For instance, your period may become heavier, or it may become lighter. And often, your period will regulate, but occasionally, menstruation can become irregular or disappear.

After discontinuing hormonal birth control, individuals may encounter some of the irregularities mentioned above for a few weeks.

This irregularity can occur because hormones discharged by certain birth control methods  prevent ovulation. Therefore, it can take a short while for menstruation to return to normal.

What fertility delays can I expect with birth control?

There are several hormonal birth control options, such as the vaginal ring, birth control pill, and certain IUDs. Although each of these mentioned birth control options are used in their own specific way, they all have a comparable effect: controlling hormone levels and stopping mature eggs from being released during ovulation.

However, some methods can result in more extended fertility delays than others.

A 2020 study found that:

  • Injectable contraceptives had the most extended delay in returning to normal fertility levels.
  • Patch contraceptive users took about four cycles.
  • Copper and hormonal IUDs had the quickest fertility delay of two cycles.

A study done in 2013 found similar results with short-term delays after discontinuing hormonal birth control.

However, the shot can take up to one year for normal fertility levels to resume, so it’s not advised for those who want to conceive soon.

One thing to remember is that your experience with birth control, fertility, and conceiving is highly personal.
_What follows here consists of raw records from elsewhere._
(* ===== verification/Amounts.v ===== *)
(** * Amounts of the Bitcoin RPC (bitinfinity-btcrpc/src/amounts.rs)

    The conversion of decimal amounts, given as floating-point numbers of bitcoins, to
    satoshis, and sums of satoshis. *)

From S2P Require Import Prelude Float64.

Definition ZERO : f64 := Fin 0 0.

(** The literals [100_000_000.0] and [1e-6], and [u64::MAX as f64]. *)
Definition SATOSHIS_PER_BTC : f64 := Fin 100000000 0.
Definition PRECISION : f64 := round_frac 1 1000000.
Definition U64_MAX : f64 := of_Z u64_max.

Definition btc_to_satoshis_checked (amount_btc : f64) : option Z :=
  if negb (is_finite amount_btc) || f_le amount_btc ZERO then None
  else
    let satoshis_float := f_mul amount_btc SATOSHIS_PER_BTC in
    if negb (is_finite satoshis_float) || f_gt satoshis_float U64_MAX then None
    else
      let satoshis_rounded := f_round satoshis_float in
      if f_le satoshis_rounded ZERO then None
      else if f_gt (f_abs (f_sub satoshis_float satoshis_rounded)) PRECISION then None
      else Some (f_to_u64 satoshis_rounded).

Definition btc_to_satoshis_non_negative_checked (amount_btc : f64) : option Z :=
  if negb (is_finite amount_btc) || f_lt amount_btc ZERO then None
  else if f_eq amount_btc ZERO then Some 0
  else btc_to_satoshis_checked amount_btc.

Fixpoint sum_from (total : Z) (values : list Z) : option Z :=
  match values with
  | [] => Some total
  | value :: values =>
      match checked_add u64_max total value with
      | Some total => sum_from total values
      | None => None
      end
  end.

Definition checked_sum_satoshis (values : list Z) : option Z := sum_from 0 values.

(** The number nearest to [n] satoshis in bitcoins: what a decimal with eight places is
    read as. *)
Definition btc (n : Z) : f64 := round_frac n 100000000.

(* ------------------------------------------------------------------ *)
(** ** Amounts below 128 bitcoins *)

Local Abbreviation N := 100000000.

(** A rounded fraction in the range of the amounts: [k] binary places, [m] with 53 bits. *)
Lemma rounded a b k0 : 0 < a -> 0 < b -> 0 <= k0 <= 34 -> a < b * 2 ^ k0 -> b <= a * 2 ^ 27 ->
  exists m k, round_frac a b = Fin m (- k) /\ 53 - k0 <= k <= 79 /\ 2 ^ 52 <= m <= 2 ^ 53
    /\ 2 * Z.abs (m * b - a * 2 ^ k) <= b /\ a * 2 ^ k < 2 ^ 53 * b.
Proof.
  intros Ha Hb Hk0 Hlt Hge. unfold round_frac. rewrite (proj2 (Z.eqb_neq a 0)) by lia.
  rewrite Z.abs_eq, Z.sgn_pos, (proj2 (Z.ltb_ge a 0)) by lia.
  destruct (round_positive a b) as [m e] eqn:E.
  assert (ilog2 a b < k0) as H1.
  { apply ilog2_lt; [done..|]. rewrite up_nonpos by lia. by rewrite down_nonpos, Z.opp_involutive by lia. }
  assert (-27 <= ilog2 a b) as H2.
  { apply ilog2_ge; [done..|]. rewrite down_nonneg by lia. by rewrite up_nonneg by lia. }
  pose proof (round_positive_error a b m e Hb E) as Herr.
  destruct (round_positive_normal a b m e Ha Hb ltac:(lia) E) as (Ee & [_ Hu] & Hm).
  rewrite up_nonneg, down_nonneg in * by lia. rewrite no_overflow by lia.
  exists m, (- e). rewrite Z.opp_involutive, Z.mul_1_l. split_and!; try done; lia.
Qed.

Lemma combine_errors a n m P Q d : 0 < P -> 0 < Q -> 2 * Z.abs (a - n * P) <= d -> 2 * Z.abs (m * P - a * Q) <= P ->
  2 * Z.abs (m - n * Q) * P <= P + d * Q.
Proof.
  intros HP HQ H1 H2.
  assert (Z.abs (m - n * Q) * P = Z.abs ((m * P - a * Q) + (a - n * P) * Q)) as E.
  { rewrite <- (Z.abs_eq P) at 1 by lia. rewrite <- Z.abs_mul. f_equal. ring. }
  assert (Z.abs ((a - n * P) * Q) = Z.abs (a - n * P) * Q) as E2 by (rewrite Z.abs_mul; f_equal; lia).
  pose proof (Z.abs_triangle (m * P - a * Q) ((a - n * P) * Q)) as H.
  assert (2 * Z.abs (a - n * P) * Q <= d * Q) by (apply Z.mul_le_mono_nonneg_r; lia). lia.
Qed.

Lemma few_units d P s : 0 < P -> 2 * Z.abs d * P <= P + s -> s < 3 * P -> Z.abs d <= 1.
Proof. intros HP H Hs. destruct (Z.le_gt_cases (Z.abs d) 1) as [|Hd]; [done|exfalso]. nia. Qed.

Lemma no_unit d P s : 0 < P -> 2 * Z.abs d * P <= P + s -> s < P -> Z.abs d < 1.
Proof. intros HP H Hs. destruct (Z.lt_ge_cases (Z.abs d) 1) as [|Hd]; [done|exfalso]. nia. Qed.

(** Multiplied back, an amount is at most one unit in the last place off. *)
Lemma back n : 1 <= n < 128 * N ->
  exists m k, f_mul (btc n) SATOSHIS_PER_BTC = Fin m (- k) /\ 19 <= k <= 79 /\ m <= 2 ^ 53
    /\ Z.abs (m - n * 2 ^ k) <= 1 /\ (k = 19 -> m = n * 2 ^ k).
Proof.
  intros Hn. destruct (rounded n N 7) as (m1 & k1 & E1 & Hk1 & Hm1 & Herr1 & Hu1); [lia..|].
  assert (0 < 2 ^ k1) as HP by (apply Z.pow_pos_nonneg; lia).
  unfold btc. rewrite E1. unfold f_mul, SATOSHIS_PER_BTC, round_dyadic. rewrite Z.add_0_r.
  rewrite up_nonpos, down_nonpos, Z.opp_involutive, Z.mul_1_l by lia.
  assert (m1 * N < 2 ^ k1 * 2 ^ 34 /\ 2 ^ k1 <= m1 * N * 2 ^ 27) as [Hlt Hge].
  { change (2 ^ 34) with 17179869184. change (2 ^ 27) with 134217728. nia. }
  destruct (rounded (m1 * N) (2 ^ k1) 34) as (m2 & k2 & E2 & Hk2 & Hm2 & Herr2 & Hu2); [lia..|].
  exists m2, k2. split; [done|]. split; [lia|]. split; [lia|].
  assert (0 < 2 ^ k2) as HQ by (apply Z.pow_pos_nonneg; lia).
  set (P := 2 ^ k1) in *. set (Q := 2 ^ k2) in *.
  assert (5 * 10 ^ 7 * Q < P) as Hratio.
  { assert (2 ^ 52 * (N * Q) <= m1 * (N * Q)) by (apply Z.mul_le_mono_nonneg_r; lia). change (2 ^ 53) with (2 * 2 ^ 52) in Hu2.
    assert (2 ^ 52 * (N * Q) < 2 ^ 52 * (2 * P)) by lia. lia. }
  assert (2 * Z.abs (m2 - n * Q) * P <= P + N * Q) as Hsum
    by (by apply (combine_errors (m1 * N))).
  assert (2 ^ 26 * Q <= P) as Hpow.
  { assert (k2 + 26 <= k1) as Hk.
    { destruct (Z.le_gt_cases (k2 + 26) k1) as [|Hgt]; [done|exfalso].
      assert (P <= 2 ^ (k2 + 25)) by (apply Z.pow_le_mono_r; lia). rewrite Z.pow_add_r in H by lia.
      change (2 ^ 25) with 33554432 in H. fold Q in H. lia. }
    unfold P. replace k1 with (k2 + 26 + (k1 - k2 - 26)) by lia. rewrite !Z.pow_add_r by lia. fold Q.
    pose proof (Z.pow_pos_nonneg 2 (k1 - k2 - 26) ltac:(lia) ltac:(lia)).
    assert (Q * 2 ^ 26 * 1 <= Q * 2 ^ 26 * 2 ^ (k1 - k2 - 26)) by (apply Z.mul_le_mono_nonneg_l; lia). lia. }
  change (2 ^ 26) with 67108864 in Hpow. split; [apply (few_units _ P (N * Q)); lia|]. intros ->.
  assert (2 ^ 46 <= P) as HP46 by (apply Z.pow_le_mono_r; lia).
  assert (Q = 524288) as EQ by done. rewrite EQ in *. change (2 ^ 46) with 70368744177664 in HP46.
  assert (Z.abs (m2 - n * 524288) < 1); [|lia]. apply (no_unit _ P (N * 524288)); lia.
Qed.

Definition within_precision (d k : Z) : bool := negb (f_gt (f_abs (round_dyadic d (- k))) PRECISION).

Lemma units_checked : forallb (fun k => forallb (fun d => within_precision d k) [-1; 0; 1]) (seqZ 20 60) = true.
Proof. vm_compute. reflexivity. Qed.

Lemma small_difference d k : 20 <= k <= 79 -> Z.abs d <= 1 ->
  f_gt (f_abs (round_dyadic d (- k))) PRECISION = false.
Proof.
  intros Hk Hd. pose proof units_checked as H. rewrite forallb_forall in H.
  specialize (H k ltac:(apply list_elem_of_In, elem_of_seqZ; lia)). rewrite forallb_forall in H.
  specialize (H d ltac:(destruct (Z.abs_spec d); simpl; lia)). by apply negb_true_iff in H.
Qed.

Lemma U64_MAX_value : U64_MAX = Fin (2 ^ 53) 11.
Proof. vm_compute. reflexivity. Qed.

Lemma below_max m k : 0 <= k -> m <= 2 ^ 53 -> f_gt (Fin m (- k)) U64_MAX = false.
Proof.
  intros Hk Hm. rewrite U64_MAX_value. unfold f_gt, f_lt, f_compare.
  rewrite Z.min_r, Z.sub_diag, Z.pow_0_r, Z.mul_1_r by lia.
  assert (2 ^ 53 * 2 ^ 11 <= 2 ^ 53 * 2 ^ (11 - - k)) by (apply Z.mul_le_mono_nonneg_l; [done|apply Z.pow_le_mono_r; lia]).
  assert (2 ^ 53 < 2 ^ 53 * 2 ^ 11) by done.
  destruct (Z.compare_spec (2 ^ 53 * 2 ^ (11 - - k)) m); (done || lia).
Qed.

Lemma positive_le m k : 0 <= k -> 0 < m -> f_le (Fin m (- k)) ZERO = false.
Proof.
  intros Hk Hm. unfold f_le, f_compare, ZERO. rewrite Z.min_l, Z.sub_diag, Z.mul_0_l, Z.pow_0_r, Z.mul_1_r by lia.
  destruct (Z.compare_spec m 0); (done || lia).
Qed.

Lemma rounds_to n m k : 1 <= n -> 19 <= k -> Z.abs (m - n * 2 ^ k) <= 1 -> f_round (Fin m (- k)) = Fin n 0.
Proof.
  intros Hn Hk Hd. assert (2 ^ 19 <= 2 ^ k) as HQ by (apply Z.pow_le_mono_r; lia). change (2 ^ 19) with 524288 in HQ.
  unfold f_round. rewrite (proj2 (Z.leb_gt _ _)) by lia. rewrite Z.opp_involutive. set (Q := 2 ^ k) in *.
  assert (0 < m) by nia. rewrite Z.sgn_pos, Z.mul_1_l, Z.abs_eq by lia. f_equal.
  symmetry. apply (Z.div_unique _ _ _ (2 * m + Q - 2 * Q * n)); lia.
Qed.

Lemma exact_below n : 1 <= n < 128 * N -> btc_to_satoshis_checked (btc n) = Some n.
Proof.
  intros Hn. destruct (rounded n N 7) as (m1 & k1 & E1 & Hk1 & Hm1 & _); [lia..|].
  destruct (back n Hn) as (m & k & E & Hk & Hm & Hd & Hexact).
  unfold btc_to_satoshis_checked. rewrite E. unfold btc. rewrite E1. cbn [is_finite negb orb].
  rewrite positive_le, below_max by lia. rewrite (rounds_to n m k) by lia.
  assert (f_le (Fin n 0) ZERO = false) as -> by (apply (positive_le n 0); lia). unfold f_sub, f_neg, f_add.
  replace (Z.min (- k) 0) with (- k) by lia. replace (- k - - k) with 0 by lia. replace (0 - - k) with k by lia.
  change (2 ^ 0) with 1. rewrite Z.mul_1_r.
  assert (f_gt (f_abs (round_dyadic (m + - n * 2 ^ k) (- k))) PRECISION = false) as ->.
  { destruct (decide (k = 19)) as [->|Hne].
    - replace (m + - n * 2 ^ 19) with 0 by (rewrite Hexact by done; ring). reflexivity.
    - apply small_difference; [lia|]. replace (m + - n * 2 ^ k) with (m - n * 2 ^ k) by ring. done. }
  f_equal. unfold f_to_u64. rewrite up_nonpos, down_nonneg, Z.quot_1_r by lia. unfold u64_max. lia.
Qed.

(* ------------------------------------------------------------------ *)
(** ** Sums *)

Definition total_of (values : list Z) : Z := fold_right Z.add 0 values.

Lemma sum_from_spec values : forall total, Forall (fun v => 0 <= v) values -> total <= u64_max ->
  sum_from total values =
  if total + total_of values <=? u64_max then Some (total + total_of values) else None.
Proof.
  induction values as [|v values IH]; intros total Hv Ht; simpl.
  { rewrite Z.add_0_r. by rewrite (proj2 (Z.leb_le _ _) Ht). }
  apply Forall_cons in Hv as [Hv Hvs].
  assert (0 <= total_of values) by (clear -Hvs; induction Hvs; simpl; lia).
  unfold checked_add. destruct (Z.leb_spec (total + v) u64_max).
  - rewrite IH by done. by rewrite Z.add_assoc.
  - rewrite (proj2 (Z.leb_gt _ _)); [done|lia].
Qed.

(* ------------------------------------------------------------------ *)
(** ** What the conversions guarantee *)

(** C31. A decimal amount of [n] satoshis, read as the nearest double, is converted back to
    exactly [n] for every [n] below 128 bitcoins.  The bound is sharp: the amount
    128.00000002 has satoshi precision and is refused as too precise, because its
    product with 10^8 is one unit in the last place below the integer and such a unit
    is more than 10^-6 from there on.  A zero amount is refused by one conversion and
    accepted by the other, and 2^64 satoshis are cut to [u64::MAX] instead of being
    refused. *)
Theorem satoshi_precision :
  (forall n, 1 <= n < 12800000000 ->
     btc_to_satoshis_checked (btc n) = Some n /\ btc_to_satoshis_non_negative_checked (btc n) = Some n)
  /\ btc_to_satoshis_checked (btc 12800000002) = None
  /\ btc_to_satoshis_checked (btc 0) = None /\ btc_to_satoshis_non_negative_checked (btc 0) = Some 0
  /\ btc_to_satoshis_checked (btc (2 ^ 64)) = Some u64_max.
Proof.
  split; [|by vm_compute]. intros n Hn. split; [by apply exact_below|].
  unfold btc_to_satoshis_non_negative_checked. rewrite exact_below by done.
  destruct (rounded n 100000000 7) as (m & k & E & Hk & Hm & _); [lia..|]. unfold btc. rewrite E. simpl is_finite. simpl negb.
  pose proof (positive_le m k ltac:(lia) ltac:(lia)) as Hpos. revert Hpos. unfold f_le, f_lt, f_eq.
  by destruct (f_compare _ _) as [[]|].
Qed.

(** The sum of satoshis is exact, and [None] exactly when it does not fit. *)
Theorem checked_sum_exact values : Forall (fun v => 0 <= v) values ->
  checked_sum_satoshis values =
  if total_of values <=? u64_max then Some (total_of values) else None.
Proof. intros Hv. unfold checked_sum_satoshis. by rewrite sum_from_spec by done. Qed.

Lemma checked_sum_exact_witness :
  checked_sum_satoshis [u64_max; 1] = if total_of [u64_max; 1] <=? u64_max then Some (total_of [u64_max; 1]) else None.
Proof. apply (checked_sum_exact [u64_max; 1]). by repeat constructor. Defined.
So if you don’t want to become pregnant after stopping one of the above methods of contraception, look into another one. But if you wish to conceive, learn how birth control affects fertility.

What’s the best way to go off birth control to conceive?

Discontinuing your birth control pill isn’t necessarily going to feel great. Honestly, there’s going to be some time when your body is getting used to different hormone levels.

It’s helpful to remember that this discomfort doesn’t mean you’ve done any harm to your body. It’s absolutely okay that it takes a couple of weeks or so to return to the status quo.

When you stop taking birth control pills, you might experience irregular menstruation, period cramps, changes in weight, and shifts in mood.  It’s useful to take time to let your hormones normalize. This normalization period can be improved by resting as much as needed, eating properly, drinking enough water, and staying as nutritionally balanced as possible.

Of course, this advice should apply to any hormonal birth control you’re discontinuing.

It’s essential to boost your immune system with vitamins like vitamin B, C, E, and folate to keep your body happy and ready for hormonal changes.

In an article for Healthline, Dr. Nauf AlBendar (founder of The Womb Effect) explains that when going off birth control, you should pay close attention to your gut microbiome because it helps regulate estrogen.

To improve gut health, try reducing artificial sweeteners and eat foods rich in probiotics and prebiotics. Simply put, opt for more nutritional choices, such as whole grains or green tea.

After you stop taking birth control, how long should it take to become pregnant?

The time it takes for a female’s fertility to return back to normal after stopping birth control is unique for each person. It also depends on the type of birth control that was used.

But, one year is often the recommended time frame. To offer some perspective, in a review of more than twenty studies, close to 85 percent of people who discontinued contraception use became pregnant within one year.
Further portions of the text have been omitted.